The Indo-Persian tradition on the other hand portrayed the spiritual and moral significance of birds. Nasr writes, “The main work belonging to this tradition, namely the Kalilah wa Dimnah (Tales of Bidpai), which became a major literary masterpiece of both Arabic and Persian, reveals clearly the concern to learn not only about, but also from animals and to study animals as creatures who share in man’s destiny and who have much to teach man concerning the wisdom of God and man’s duties on earth.”
Over the centuries some of the books on animals, including birds, were efforts to demonstrate “the existence of God and the wisdom inherent in His creation.” Sections on zoology were included in philosophical works, leading to Western sources to further ignore Muslim works. Although there were some books that actually dealt with classifying animals and discussing their anatomies, other works debated whether man had the right to dominate and destroy animals. In one particular story, man is given the right by the animals although he has to remember that he is God’s representative on earth. Otherwise man will suffer if he doesn’t behave accordingly.

One of the major works translated from Arabic into Turkish was written in the 14th century, The Great Book on the Life of Animals by Kamal al-Din al-Damiri. The entries included information on the animal including birds, Muslim traditions related to it, juridico-theological considerations such as eating it, proverbs, medicinal properties and interpreting dreams in which the animal appeared.

Many examples of the Ottoman interest in birds are to be found in the miniature paintings in various books. Frequently one finds images of woodpeckers and magpies as well. Scenes of hunting or gardens show numerous examples of different kinds of birds. They had a particular interest in hunting birds such as hawks. The sultan had a special group of men at Topkapi Palace who were responsible for breeding and training hawks and falcons for hunting. The falcon after all was associated with rulers and suggested power, aloofness and swift judgment. Once it has spotted its prey, the latter cannot escape.

A section of the Topkapı harem was also designated as the aviary in which song birds were kept, although birds were also present throughout the palace. Later the aviary became a kitchen in which the sultan’s meals were prepared.

Cranes walked in the gardens, and parrots were trained to speak for the amusement of the harem women. Dolmabahçe Palace has a more western-like aviary with room for thousands of birds and even maintains a hospital for birds and currently a research center.

The Ottomans also built special bird houses on the outside of mosques, medreses (schools) and other buildings. Some of these had special decorative forms. They also constructed buildings without roofs where pigeons would roost.
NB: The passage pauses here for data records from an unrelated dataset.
(** C4, the claim as stated fails: with a request pending on the float32
    key 5, [SetMultiPrecision] is acknowledged and multi-precision is on. *)
Lemma SetMultiPrecision_counterexample :
  request (update_buf_at 5 Toy.f32_pending_5) = [Toy.push_meta 0] /\
  exists s',
    CommandHandle (env := Toy.collaborators false false)
      {| head := 1; body := EmptyString |} (Toy.server Toy.f32_pending_5)
    = Ok (tt, s') /\
    multi_precision_ (fields s') = true /\
    calls (fields s') = [AppResponse {| head := 1; body := EmptyString |}].
Proof.
  split; [reflexivity|]. eexists. split; [vm_compute; reflexivity|]. by split.
Qed.

Lemma SetMultiPrecision_with_pending_push_fails_witness :
  multi_precision_ (fields (Toy.server Toy.f16_pending_7)) = false /\
  store_ (fields (Toy.server Toy.f16_pending_7)) !! 7 = Some (Toy.rsp_f16 Toy.bytes4) /\
  nd_dtype (Toy.rsp_f16 Toy.bytes4) <> kFloat32 (Collaborators := Toy.collaborators false false) /\
  request (update_buf_at 7 (fields (Toy.server Toy.f16_pending_7))) <> [] /\
  CommandHandle (env := Toy.collaborators false false)
    {| head := 1; body := EmptyString |} (Toy.server Toy.f16_pending_7)
  = Fatal Check_multi_precision_pushes_underway.
Proof.
  assert (H1 : store_ (fields (Toy.server Toy.f16_pending_7)) !! 7
               = Some (Toy.rsp_f16 Toy.bytes4)) by reflexivity.
  assert (H2 : nd_dtype (Toy.rsp_f16 Toy.bytes4)
               <> kFloat32 (Collaborators := Toy.collaborators false false)) by (simpl; lia).
  assert (H3 : request (update_buf_at 7 (fields (Toy.server Toy.f16_pending_7))) <> [])
    by (vm_compute; discriminate).
  split; [reflexivity|]. split; [exact H1|]. split; [exact H2|]. split; [exact H3|].
  exact (SetMultiPrecision_with_pending_push_fails
           (env := Toy.collaborators false false)
           {| head := 1; body := EmptyString |} (Toy.server Toy.f16_pending_7)
           7 (Toy.rsp_f16 Toy.bytes4) eq_refl eq_refl H1 H2 H3).
Defined.
(** * German buy-to-let property analyzer: projection engine and sensitivity sweeps

    A shallow embedding of [src/german-property-analyzer.jsx]: the tax
    calculator [calculateGermanTax], the projection engine
    [calculateProjections] with its nested IRR solver [calculateIRR], the
    heatmap colour function [getColor], the memoised sweeps [tornadoData]
    and [heatmapData] of the main component with the bar widths and cell
    colours computed from them when rendering, and the scenario state of the
    component with its handlers ([addScenario], [editScenario],
    [removeScenario], [openScenarioDialog], [handleCustomAdjustment], ...)
    and [scenarioProjections].

    JavaScript numbers are kept behind an interface [JSNumber] so that every
    function is written once, in the order and with the operator grouping of
    the source, and read at two number types:

    - [float], the kernel's binary64 numbers: the arithmetic the program
      runs, with NaN, the infinities and rounding.  [Math.pow], which
      ECMAScript leaves implementation-approximated, is computed here by
      repeated multiplication (all call sites pass integer exponents);
    - [Q], exact rational arithmetic: the reading in which the algebraic
      properties of the formulas are stated.  [Q] has no NaN or infinity
      and [x / 0] is [0] there, so properties over [Q] are only stated
      where every divisor is non-zero.

    The clock read by [new Date()] and the host time zone are an explicit
    argument ([Host]).

    The file has three parts: the program, the definitions the statements
    need, and the properties, each with the lemmas it rests on: first
    C1 .. C10, then further properties of the code (X1 .. X28). *)

From Stdlib Require Import ZArith QArith Qpower Qround Qabs Lqa Lia.
From Stdlib Require Import List String Ascii Bool DecimalString Sorted Permutation.
From Stdlib Require Import Floats.
Import ListNotations.
(** * Airport ride pooling: matching and allocation engine

    A shallow embedding of the pooling backend
    ([src/services/pooling.service.ts], [src/utils/geo.ts],
    [src/controllers/booking.controller.ts], [src/services/pricing.service.ts])
    and the properties of its matching, allocation and cancellation paths.

    JavaScript numbers are IEEE-754 binary64 values: they are modelled by
    Rocq's primitive floats, whose [+], [-], [*], [/], [sqrt] and [<=?]
    are the IEEE operations.  [Math.sin], [Math.cos] and [Math.atan2] are
    implementation-approximated in ECMAScript; they are fields of a
    [JSRuntime] record the whole development is parametric in.

    The Prisma store is a record of tables (lists of rows in store order).
    Every [await prisma...] call is one atomic store operation; a service
    function is a program over these operations ([Prog]), which can be run
    alone ([run]) or interleaved with other programs ([interleave]). *)

From Stdlib Require Import String Arith ZArith Bool Lia Floats Permutation List.
Import ListNotations.

Set Implicit Arguments.
Set Warnings "-register-all,-inexact-float".

(* ================================================================= *)
(** ** JavaScript values and numbers *)

Module JS.

(** The number [Math.PI]. *)
Definition Math_PI : float := 0x1.921fb54442d18p+1%float.

(** What a parsed JSON request body can hold, plus [undefined] for an
    absent property. *)
Inductive value : Type :=
| Undefined
| Null
| Bool (b : bool)
| Num (x : float)
| Str (s : string)
| Arr (items : list value)
| Obj (fields : list (string * value)).

(** The parts of the JavaScript runtime the code relies on and ECMAScript
    leaves to the implementation (or that are not modelled here in
    detail): the three libm functions, and the conversion to a number of
    strings and arrays. *)
Record JSRuntime : Type := {
  Math_sin : float -> float;
  Math_cos : float -> float;
  Math_atan2 : float -> float -> float;
  StringToNumber : string -> float;
  ArrayToNumber : list value -> float
}.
At regular intervals, people who were especially assigned the duty would come and collect the droppings to use as fertilizer. One such building remains in Beşiktaş just where one turns off Barbaros Boulevard for the Ataturk Bridge.

Bird catching profession

Bird catching was also an honorable profession in the Ottoman Empire and in various miniatures we see men carrying cages with birds in them. People who bought these birds and then freed them thought that they were had performed an act that would help earn them entrance to heaven.
Some of the most beautiful tiles such as those that are on the front of the Topkapi Circumcision Chamber contain images of graceful birds amid the floral arrangements. Birds were also depicted on ceramic vases and plates in addition to tiles.
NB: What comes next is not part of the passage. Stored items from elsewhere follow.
(** X16. Difference and intersection of valid treaps, in content: taking
    away a union is taking away one operand after the other; and the
    intersection of [A] with [B] is what is left of [A] when the difference
    of [A] and [B] is taken away. *)
Theorem difference_laws (A B C : PersistTreap) :
  valid_treap A -> valid_treap B -> valid_treap C ->
  entries (difference A (treap_union B C)) =
    entries (difference (difference A B) C) /\
  entries (intersection A B) = entries (difference A (difference A B)).
Proof.
  intros VA VB VC.
  pose proof (union_valid _ _ VB VC) as VBC.
  pose proof (difference_valid _ _ VA VB) as VD.
  split.
  - rewrite !difference_entries_eq by assumption. rewrite filter_twice.
    apply filter_ext. intros e. rewrite union_mem by assumption.
    now rewrite negb_orb.
  - rewrite intersection_entries_eq, (difference_entries_eq A) by assumption.
    apply filter_ext_in. intros [k x] He. cbn [fst].
    destruct (mem k (root B)) eqn:EB.
    + symmetry. apply negb_true_iff, not_true_is_false. intros E.
      apply mem_entries in E. destruct E as [y Hy].
      rewrite difference_entries_eq in Hy by assumption.
      apply filter_In in Hy. destruct Hy as [_ Hy]. cbn in Hy.
      now rewrite EB in Hy.
    + symmetry. apply negb_false_iff, mem_entries. exists x.
      rewrite difference_entries_eq by assumption.
      apply filter_In. split; [assumption|]. cbn. now rewrite EB.
Qed.

End PersistTreap.

Arguments Node : clear implicits.
Arguments Clone : clear implicits.
Arguments PersistTreap : clear implicits.

(** * The properties at concrete treaps *)

(** Two small dictionaries with [int] values, as the driver builds them:
    keys 1, 2, 3 with value ten times the key, and keys 2, 4, 6 with value a
    thousand times the key. *)
Definition treapA : PersistTreap Z :=
  mkTreap (Nd 2 20 3 (Nd 1 10 5 Nil Nil) (Nd 3 30 4 Nil Nil)).

Definition treapB : PersistTreap Z :=
  mkTreap (Nd 4 4000 1 (Nd 2 2000 7 Nil Nil) (Nd 6 6000 2 Nil Nil)).

(** [treapA] is what three insertions build when [rand()] returns 5, 3, 4. *)
Example treapA_inserted :
  insert (insert (insert empty 1 10 5) 2 20 3) 3 30 4 = treapA.
Proof. vm_compute. reflexivity. Qed.

Example treapB_inserted :
  insert (insert (insert empty 2 2000 7) 4 4000 1) 6 6000 2 = treapB.
Proof. vm_compute. reflexivity. Qed.

Example treap_union_entries :
  entries (treap_union treapA treapB) =
  [(1, 10); (2, 20); (3, 30); (4, 4000); (6, 6000)].
Proof. vm_compute. reflexivity. Qed.

Example intersection_entries :
  entries (intersection treapA treapB) = [(2, 20)].
Proof. vm_compute. reflexivity. Qed.

Example difference_entries :
  entries (difference treapA treapB) = [(1, 10); (3, 30)].
Proof. vm_compute. reflexivity. Qed.

Example remove_entries :
  entries (remove 0 treapA 2 9) = [(1, 10); (3, 30)].
Proof. vm_compute. reflexivity. Qed.

Example split_loop_at_3 :
  split_loop (root (treap_union treapA treapB)) 3 =
  (Nd 2 20 3 (Nd 1 10 5 Nil Nil) Nil,
   Nd 4 4000 1 Nil (Nd 6 6000 2 Nil Nil),
   Nd 3 30 4 Nil Nil).
Proof. vm_compute. reflexivity. Qed.

Lemma treapA_valid : valid_treap treapA.
Proof. unfold valid_treap, valid. cbn. intuition lia. Defined.

Lemma treapB_valid : valid_treap treapB.
Proof. unfold valid_treap, valid. cbn. intuition lia. Defined.

Lemma treap_union_semantics_witness :
  valid_treap treapA /\ valid_treap treapB /\
  forall k x,
    In (k, x) (entries (treap_union treapA treapB)) <->
    In (k, x) (entries treapA) \/
    (~ In k (treap_keys treapA) /\ In (k, x) (entries treapB)).
Proof.
  split; [exact treapA_valid|]. split; [exact treapB_valid|].
  apply (treap_union_semantics treapA treapB treapA_valid treapB_valid).
Defined.

Lemma difference_semantics_witness :
  valid_treap treapA /\ valid_treap treapB /\
  entries (difference treapA treapB) =
    filter (fun e => negb (mem (fst e) (root treapB))) (entries treapA).
Proof.
  split; [exact treapA_valid|]. split; [exact treapB_valid|].
  apply (difference_semantics treapA treapB treapA_valid treapB_valid).
Defined.

Lemma intersection_semantics_witness :
  valid_treap treapA /\ valid_treap treapB /\
  entries (intersection treapA treapB) =
    filter (fun e => mem (fst e) (root treapB)) (entries treapA).
Proof.
  split; [exact treapA_valid|]. split; [exact treapB_valid|].
  apply (intersection_semantics treapA treapB treapA_valid treapB_valid).
Defined.

(** C4 as first stated fails for [join]: on two valid treaps whose keys are
    the wrong way round, the key 3 ends up to the right of the key 5. *)
Lemma join_unordered_operands_invalid :
  valid (Nd 5 0 1 Nil Nil : Node Z) /\ valid (Nd 3 0 2 Nil Nil : Node Z) /\
  ~ valid (join (Nd 5 0 1 Nil Nil : Node Z) (Nd 3 0 2 Nil Nil)).
Proof.
  assert (E : join (Nd 5 0 1 Nil Nil : Node Z) (Nd 3 0 2 Nil Nil) =
              Nd 5 0 1 Nil (Nd 3 0 2 Nil Nil)) by reflexivity.
  rewrite E. unfold valid. cbn. intuition lia.
Qed.

Lemma invariant_preservation_witness :
  valid (root treapA) /\ valid (Nd 6 6000 2 Nil Nil : Node Z) /\
  keys_before (root treapA) (Nd 6 6000 2 Nil Nil) /\
  valid (join (root treapA) (Nd 6 6000 2 Nil Nil)) /\
  valid_treap (difference treapA treapB).
Proof.
  assert (V : valid (Nd 6 6000 2 Nil Nil : Node Z))
    by (unfold valid; cbn; intuition lia).
  assert (K : keys_before (root treapA) (Nd 6 6000 2 Nil Nil : Node Z))
    by (unfold keys_before; cbn; intuition lia).
  destruct (@invariant_preservation Z) as (_ & Hjoin & _ & _ & Hdiff & _).
  split; [exact treapA_valid|]. split; [exact V|]. split; [exact K|]. split.
  - apply (Hjoin _ _ treapA_valid V K).
  - apply (Hdiff _ _ treapA_valid treapB_valid).
Defined.

Lemma split_contract_witness :
  valid (root treapB) /\
  traverse (less (split (root treapB) 4)) =
    filter (fun e => fst e <? 4) (traverse (root treapB)).
Proof.
  split; [exact treapB_valid|].
  apply (split_contract (root treapB) 4 treapB_valid).
Defined.

Lemma remove_absent_witness :
  valid_treap treapA /\ ~ In 7 (treap_keys treapA) /\
  remove 0 treapA 7 9 = treapA.
Proof.
  assert (H : ~ In 7 (treap_keys treapA)) by (cbn; intuition lia).
  split; [exact treapA_valid|]. split; [exact H|].
  apply (remove_absent 0 treapA 7 9 treapA_valid H).
Defined.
In calligraphy, one of the most highly praised of the Ottoman arts, Arabic letters were used to form a variety of different images including birds.
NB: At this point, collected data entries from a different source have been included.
(** An INT16 value whose [int16_value] is 300 and whose [int32_value] is
    absent: column 0 receives 0. *)
Lemma SetColumn_int16_stores_int32_value_witness :
  int16_value int16_300 = 300
  /\ SetColumn (H := partial_row) ([] : row) 0 int16_300
     = Returns ((OK, [(0, CInt16 0)]), [])
  /\ SetColumn (H := partial_row) ([] : row) 0 (set_int16_value 7 int16_300)
     = SetColumn (H := partial_row) ([] : row) 0 int16_300.
Proof.
  destruct (SetColumn_int16_stores_int32_value (H := partial_row) ([] : row) 0 int16_300)
    as [Hstore Hany].
  assert (Hc : find_column_by_id (PartialRow := partial_row) ([] : row) 0 <> -1)
    by (simpl; lia).
  split; [reflexivity |].
  split; [exact (proj1 (Hstore Hc eq_refl eq_refl eq_refl)) | exact (Hany 7 eq_refl)].
Defined.

(** The string for column 1 is refused, so column 7, which the schema does
    not have, is never looked up. *)
Lemma SetKey_stops_at_first_failure_witness :
  set_hashed_columns (H := partial_row) key_columns ([] : row)
  = Returns (Error InvalidArgument "invalid type string provided for column",
             [(0, CInt16 0)], [])
  /\ YBSqlWriteOp_SetKey (H := partial_row)
       (mkYBSqlWriteOp (H := partial_row) ([] : row) (key_columns ++ more_columns))
     = YBSqlWriteOp_SetKey (H := partial_row)
         (mkYBSqlWriteOp (H := partial_row) ([] : row) key_columns)
  /\ YBSqlReadOp_SetKey (H := partial_row)
       (mkYBSqlReadOp (H := partial_row) ([] : row) (key_columns ++ more_columns))
     = YBSqlReadOp_SetKey (H := partial_row)
         (mkYBSqlReadOp (H := partial_row) ([] : row) key_columns).
Proof.
  split; [reflexivity |].
  exact (SetKey_stops_at_first_failure (H := partial_row) ([] : row)
           key_columns more_columns eq_refl).
Defined.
Birds are treated in a highly symbolic way in Ottoman literature. One of the species most often mentioned is the nightingale (bulbul in Turkish) whose haunting cry suggests the longing for or loss of one’s beloved. Caged birds in Celaladdin Rumi’s Mesnevi are taken to mean the souls of men who are trapped inside their physical bodies but long for the day when they are freed [by death] to fly to be reunited with God.

A couplet by the 18th century poet Nedim refers to the bird of the heart wanting a nest in Paradise where it will find safety and security, that is, the bird flying to God.